Exercise objective:
Look below for the line holding "along; [hashlib.md5] and" and the line holding "Definition dict (A". Transcribe exactly those lines and all lines between them, nothing more.

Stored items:
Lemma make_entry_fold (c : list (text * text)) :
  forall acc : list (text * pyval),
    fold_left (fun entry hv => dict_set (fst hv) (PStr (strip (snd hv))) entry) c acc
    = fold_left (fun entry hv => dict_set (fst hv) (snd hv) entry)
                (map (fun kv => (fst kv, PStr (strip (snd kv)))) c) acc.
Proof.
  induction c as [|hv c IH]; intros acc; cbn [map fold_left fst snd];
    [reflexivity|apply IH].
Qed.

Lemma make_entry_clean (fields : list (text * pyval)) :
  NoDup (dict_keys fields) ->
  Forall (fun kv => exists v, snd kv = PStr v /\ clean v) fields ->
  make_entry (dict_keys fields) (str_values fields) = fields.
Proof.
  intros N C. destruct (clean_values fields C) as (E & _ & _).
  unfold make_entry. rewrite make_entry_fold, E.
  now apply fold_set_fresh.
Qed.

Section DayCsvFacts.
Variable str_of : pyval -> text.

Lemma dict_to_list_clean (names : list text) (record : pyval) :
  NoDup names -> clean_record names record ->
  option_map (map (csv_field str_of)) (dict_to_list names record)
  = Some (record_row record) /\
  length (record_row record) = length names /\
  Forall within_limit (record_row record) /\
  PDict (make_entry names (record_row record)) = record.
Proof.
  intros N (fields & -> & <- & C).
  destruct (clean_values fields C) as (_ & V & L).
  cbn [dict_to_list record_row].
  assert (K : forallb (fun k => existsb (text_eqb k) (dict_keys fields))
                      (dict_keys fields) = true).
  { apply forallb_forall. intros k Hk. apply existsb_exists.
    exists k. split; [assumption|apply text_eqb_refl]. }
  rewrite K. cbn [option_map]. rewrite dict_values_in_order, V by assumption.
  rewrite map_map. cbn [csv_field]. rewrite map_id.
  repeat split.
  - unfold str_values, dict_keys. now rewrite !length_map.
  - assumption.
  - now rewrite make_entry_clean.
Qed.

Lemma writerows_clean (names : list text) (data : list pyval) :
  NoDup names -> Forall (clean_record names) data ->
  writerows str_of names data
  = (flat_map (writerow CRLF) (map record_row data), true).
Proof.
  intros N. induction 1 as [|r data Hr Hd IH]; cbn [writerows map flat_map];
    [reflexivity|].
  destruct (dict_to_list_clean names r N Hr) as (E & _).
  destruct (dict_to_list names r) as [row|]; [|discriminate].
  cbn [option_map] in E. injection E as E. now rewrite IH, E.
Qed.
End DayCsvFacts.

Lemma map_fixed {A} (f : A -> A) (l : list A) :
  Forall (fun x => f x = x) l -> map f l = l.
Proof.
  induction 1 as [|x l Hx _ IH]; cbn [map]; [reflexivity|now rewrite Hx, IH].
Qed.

--

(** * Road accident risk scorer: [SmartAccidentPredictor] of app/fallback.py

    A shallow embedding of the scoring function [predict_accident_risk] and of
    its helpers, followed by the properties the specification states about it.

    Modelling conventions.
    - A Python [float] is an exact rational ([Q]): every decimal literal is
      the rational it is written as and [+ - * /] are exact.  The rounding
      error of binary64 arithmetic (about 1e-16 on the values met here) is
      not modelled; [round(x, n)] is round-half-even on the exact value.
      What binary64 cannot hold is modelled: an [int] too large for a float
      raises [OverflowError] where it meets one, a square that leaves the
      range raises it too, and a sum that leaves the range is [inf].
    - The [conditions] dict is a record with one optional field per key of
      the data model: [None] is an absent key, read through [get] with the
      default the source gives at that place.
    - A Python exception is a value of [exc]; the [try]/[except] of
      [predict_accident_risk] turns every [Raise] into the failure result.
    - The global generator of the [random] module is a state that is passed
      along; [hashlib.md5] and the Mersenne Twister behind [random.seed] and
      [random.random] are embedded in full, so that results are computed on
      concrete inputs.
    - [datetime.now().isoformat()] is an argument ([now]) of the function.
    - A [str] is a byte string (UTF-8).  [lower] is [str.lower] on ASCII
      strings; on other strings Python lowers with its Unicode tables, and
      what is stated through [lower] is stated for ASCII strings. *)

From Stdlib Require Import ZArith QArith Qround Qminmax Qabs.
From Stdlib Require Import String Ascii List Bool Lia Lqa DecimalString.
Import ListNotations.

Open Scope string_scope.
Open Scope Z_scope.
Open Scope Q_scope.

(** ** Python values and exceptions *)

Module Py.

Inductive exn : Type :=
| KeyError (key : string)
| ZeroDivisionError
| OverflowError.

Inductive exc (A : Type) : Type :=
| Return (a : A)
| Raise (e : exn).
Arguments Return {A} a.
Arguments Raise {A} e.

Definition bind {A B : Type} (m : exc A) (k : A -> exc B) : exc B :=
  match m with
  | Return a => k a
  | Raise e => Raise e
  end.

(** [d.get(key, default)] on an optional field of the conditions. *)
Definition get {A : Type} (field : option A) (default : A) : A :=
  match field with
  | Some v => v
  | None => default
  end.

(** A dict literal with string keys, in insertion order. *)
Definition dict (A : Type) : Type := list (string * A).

Answer space:
      along; [hashlib.md5] and the Mersenne Twister behind [random.seed] and
      [random.random] are embedded in full, so that results are computed on
      concrete inputs.
    - [datetime.now().isoformat()] is an argument ([now]) of the function.
    - A [str] is a byte string (UTF-8).  [lower] is [str.lower] on ASCII
      strings; on other strings Python lowers with its Unicode tables, and
      what is stated through [lower] is stated for ASCII strings. *)

From Stdlib Require Import ZArith QArith Qround Qminmax Qabs.
From Stdlib Require Import String Ascii List Bool Lia Lqa DecimalString.
Import ListNotations.

Open Scope string_scope.
Open Scope Z_scope.
Open Scope Q_scope.

(** ** Python values and exceptions *)

Module Py.

Inductive exn : Type :=
| KeyError (key : string)
| ZeroDivisionError
| OverflowError.

Inductive exc (A : Type) : Type :=
| Return (a : A)
| Raise (e : exn).
Arguments Return {A} a.
Arguments Raise {A} e.

Definition bind {A B : Type} (m : exc A) (k : A -> exc B) : exc B :=
  match m with
  | Return a => k a
  | Raise e => Raise e
  end.

(** [d.get(key, default)] on an optional field of the conditions. *)
Definition get {A : Type} (field : option A) (default : A) : A :=
  match field with
  | Some v => v
  | None => default
  end.

(** A dict literal with string keys, in insertion order. *)
Definition dict (A : Type) : Type := list (string * A).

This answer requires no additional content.